▶ [Listed records]

(** * aiodesktop: the browser-side RPC peer ([bootstrap.js])

    A shallow embedding of the [Server] class of
    [aiodesktop/static/bootstrap.js], in its two revisions: the one in
    which the server sits behind a [Channel], and the one in which it
    holds the WebSocket itself and has [_on_abnormal_close].  The
    theorems that follow are about call/response correlation,
    registration of functions, and the handling of inbound frames.

    How the code is modelled.
    - Methods are computations in a state-and-exception monad over the
      [Server] record.  For an [async] method, [Err e] stands for "the
      promise returned by the method is rejected with [e]"; for a
      synchronous one, for "[e] is thrown".  State changes made before
      the exception persist, as in JavaScript.
    - Values on the wire are JSON values ([value]); a number is
      represented by its canonical decimal rendering.  Conversion to a
      string, which every template literal of the code performs, is
      partial: an object that has a key [toString] of its own (or an
      array that holds one) cannot be converted, and the conversion
      throws a TypeError.
    - [JSON.parse], [JSON.stringify], [console], [Date.now],
      [window.close] and the WebSocket are platform primitives.  An
      inbound message event is represented by what [JSON.parse] makes
      of its text.  What the server does to the outside is recorded,
      in order, in its [history]: each line written to the console,
      each object handed to [JSON.stringify] and [ws.send] (the socket
      is taken to accept it), each [window.close()]; so is, to tell
      what came first, each push on [_pendingReturns].
    - The registry [_fns] and the argument of [expose] are plain
      objects, modelled by their own properties in JavaScript's
      property order.  The code also reaches what [_fns] inherits from
      [Object.prototype]: [this._fns[name]] finds [toString],
      [constructor] and the like, [this._fns.hasOwnProperty] is a
      function of the registry itself once one is exposed under that
      name, and assigning to [__proto__] replaces the prototype.  The
      model follows the own properties only; every theorem that
      depends on a lookup or on the duplicate check says in its
      hypotheses which names and registries it is about ([inherited],
      [plain_key], [plain_registry]).
    - A handler is a function from the argument array to a
      completion; [await fn.apply(this, args)] is taken at its
      settlement.  What a handler itself does to the server it runs on
      is not part of its model, so the theorems about inbound calls
      speak of what the peer does, not of the whole state. *)

From Stdlib Require Import String Ascii List Arith NArith Bool Lia.
From Stdlib Require Import Decimal DecimalString DecimalN Permutation.
Import ListNotations.
Open Scope string_scope.

(** ** JavaScript values *)

#[local] Set Warnings "-register-all".

Inductive value : Type :=
| VUndefined
| VNull
| VBool (b : bool)
| VNum (repr : string)
| VStr (s : string)
| VArr (items : list value)
| VObj (props : list (string * value)).

(** What a [throw] carries, or a promise is rejected with. *)
Inductive exn : Type :=
| SyntaxError
| TypeError
| Thrown (v : value).

(** [a === b]; two objects or arrays met by the peer are never the same
    reference. *)
Definition strict_eq (a b : value) : bool :=
  match a, b with
  | VUndefined, VUndefined => true
  | VNull, VNull => true
  | VBool x, VBool y => Bool.eqb x y
  | VNum x, VNum y => String.eqb x y && negb (String.eqb x "NaN")
  | VStr x, VStr y => String.eqb x y
  | _, _ => false
  end.

(** [Number.prototype.toString(10)] on a non-negative integer below 1e21. *)
Definition toString10 (n : N) : string :=
  NilEmpty.string_of_uint (N.to_uint n).

(** [n += 1] on a double holding a non-negative integer: exact up to
    2^53, where the sum rounds back to 2^53. *)
Definition add1 (n : N) : N :=
  if (n <? 2 ^ 53)%N then (n + 1)%N else n.

(** ** Plain objects as ordered string-keyed maps

    An object is modelled by the list of its own properties in creation
    order, each key once; [hasOwnProperty] is the method that
    [Object.prototype] provides. *)

Section Objects.
Context {A : Type}.

Definition obj := list (string * A).

Fixpoint obj_get (k : string) (o : obj) : option A :=
  match o with
  | [] => None
  | (k', v) :: o' => if String.eqb k' k then Some v else obj_get k o'
  end.

Definition hasOwnProperty (o : obj) (k : string) : bool :=
  match obj_get k o with Some _ => true | None => false end.

(** [o[k] = v]: an existing key keeps its place, a new one goes last. *)
Fixpoint obj_set (k : string) (v : A) (o : obj) : obj :=
  match o with
  | [] => [(k, v)]
  | (k', v') :: o' =>
      if String.eqb k' k then (k', v) :: o' else (k', v') :: obj_set k v o'
  end.

(** An array index is the canonical rendering of an integer in
    [0, 2^32 - 2]. *)
Definition array_index (k : string) : option N :=
  match NilEmpty.uint_of_string k with
  | Some d =>
      let n := N.of_uint d in
      if String.eqb (toString10 n) k && (n <=? 4294967294)%N
      then Some n else None
  | None => None
  end.

Fixpoint insert_index (x : N * (string * A)) (l : list (N * (string * A)))
  : list (N * (string * A)) :=
  match l with
  | [] => [x]
  | y :: l' =>
      if (fst x <=? fst y)%N then x :: l else y :: insert_index x l'
  end.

▶ [Task statement]
What is needed is a word-for-word copy of the material above.

▶ [Result of this task]
(** * aiodesktop: the browser-side RPC peer ([bootstrap.js])

    A shallow embedding of the [Server] class of
    [aiodesktop/static/bootstrap.js], in its two revisions: the one in
    which the server sits behind a [Channel], and the one in which it
    holds the WebSocket itself and has [_on_abnormal_close].  The
    theorems that follow are about call/response correlation,
    registration of functions, and the handling of inbound frames.

    How the code is modelled.
    - Methods are computations in a state-and-exception monad over the
      [Server] record.  For an [async] method, [Err e] stands for "the
      promise returned by the method is rejected with [e]"; for a
      synchronous one, for "[e] is thrown".  State changes made before
      the exception persist, as in JavaScript.
    - Values on the wire are JSON values ([value]); a number is
      represented by its canonical decimal rendering.  Conversion to a
      string, which every template literal of the code performs, is
      partial: an object that has a key [toString] of its own (or an
      array that holds one) cannot be converted, and the conversion
      throws a TypeError.
    - [JSON.parse], [JSON.stringify], [console], [Date.now],
      [window.close] and the WebSocket are platform primitives.  An
      inbound message event is represented by what [JSON.parse] makes
      of its text.  What the server does to the outside is recorded,
      in order, in its [history]: each line written to the console,
      each object handed to [JSON.stringify] and [ws.send] (the socket
      is taken to accept it), each [window.close()]; so is, to tell
      what came first, each push on [_pendingReturns].
    - The registry [_fns] and the argument of [expose] are plain
      objects, modelled by their own properties in JavaScript's
      property order.  The code also reaches what [_fns] inherits from
      [Object.prototype]: [this._fns[name]] finds [toString],
      [constructor] and the like, [this._fns.hasOwnProperty] is a
      function of the registry itself once one is exposed under that
      name, and assigning to [__proto__] replaces the prototype.  The
      model follows the own properties only; every theorem that
      depends on a lookup or on the duplicate check says in its
      hypotheses which names and registries it is about ([inherited],
      [plain_key], [plain_registry]).
    - A handler is a function from the argument array to a
      completion; [await fn.apply(this, args)] is taken at its
      settlement.  What a handler itself does to the server it runs on
      is not part of its model, so the theorems about inbound calls
      speak of what the peer does, not of the whole state. *)

From Stdlib Require Import String Ascii List Arith NArith Bool Lia.
From Stdlib Require Import Decimal DecimalString DecimalN Permutation.
Import ListNotations.
Open Scope string_scope.

(** ** JavaScript values *)

#[local] Set Warnings "-register-all".

Inductive value : Type :=
| VUndefined
| VNull
| VBool (b : bool)
| VNum (repr : string)
| VStr (s : string)
| VArr (items : list value)
| VObj (props : list (string * value)).

(** What a [throw] carries, or a promise is rejected with. *)
Inductive exn : Type :=
| SyntaxError
| TypeError
| Thrown (v : value).

(** [a === b]; two objects or arrays met by the peer are never the same
    reference. *)
Definition strict_eq (a b : value) : bool :=
  match a, b with
  | VUndefined, VUndefined => true
  | VNull, VNull => true
  | VBool x, VBool y => Bool.eqb x y
  | VNum x, VNum y => String.eqb x y && negb (String.eqb x "NaN")
  | VStr x, VStr y => String.eqb x y
  | _, _ => false
  end.

(** [Number.prototype.toString(10)] on a non-negative integer below 1e21. *)
Definition toString10 (n : N) : string :=
  NilEmpty.string_of_uint (N.to_uint n).

(** [n += 1] on a double holding a non-negative integer: exact up to
    2^53, where the sum rounds back to 2^53. *)
Definition add1 (n : N) : N :=
  if (n <? 2 ^ 53)%N then (n + 1)%N else n.

(** ** Plain objects as ordered string-keyed maps

    An object is modelled by the list of its own properties in creation
    order, each key once; [hasOwnProperty] is the method that
    [Object.prototype] provides. *)

Section Objects.
Context {A : Type}.

Definition obj := list (string * A).

Fixpoint obj_get (k : string) (o : obj) : option A :=
  match o with
  | [] => None
  | (k', v) :: o' => if String.eqb k' k then Some v else obj_get k o'
  end.

Definition hasOwnProperty (o : obj) (k : string) : bool :=
  match obj_get k o with Some _ => true | None => false end.

(** [o[k] = v]: an existing key keeps its place, a new one goes last. *)
Fixpoint obj_set (k : string) (v : A) (o : obj) : obj :=
  match o with
  | [] => [(k, v)]
  | (k', v') :: o' =>
      if String.eqb k' k then (k', v) :: o' else (k', v') :: obj_set k v o'
  end.

(** An array index is the canonical rendering of an integer in
    [0, 2^32 - 2]. *)
Definition array_index (k : string) : option N :=
  match NilEmpty.uint_of_string k with
  | Some d =>
      let n := N.of_uint d in
      if String.eqb (toString10 n) k && (n <=? 4294967294)%N
      then Some n else None
  | None => None
  end.

Fixpoint insert_index (x : N * (string * A)) (l : list (N * (string * A)))
  : list (N * (string * A)) :=
  match l with
  | [] => [x]
  | y :: l' =>
      if (fst x <=? fst y)%N then x :: l else y :: insert_index x l'
  end.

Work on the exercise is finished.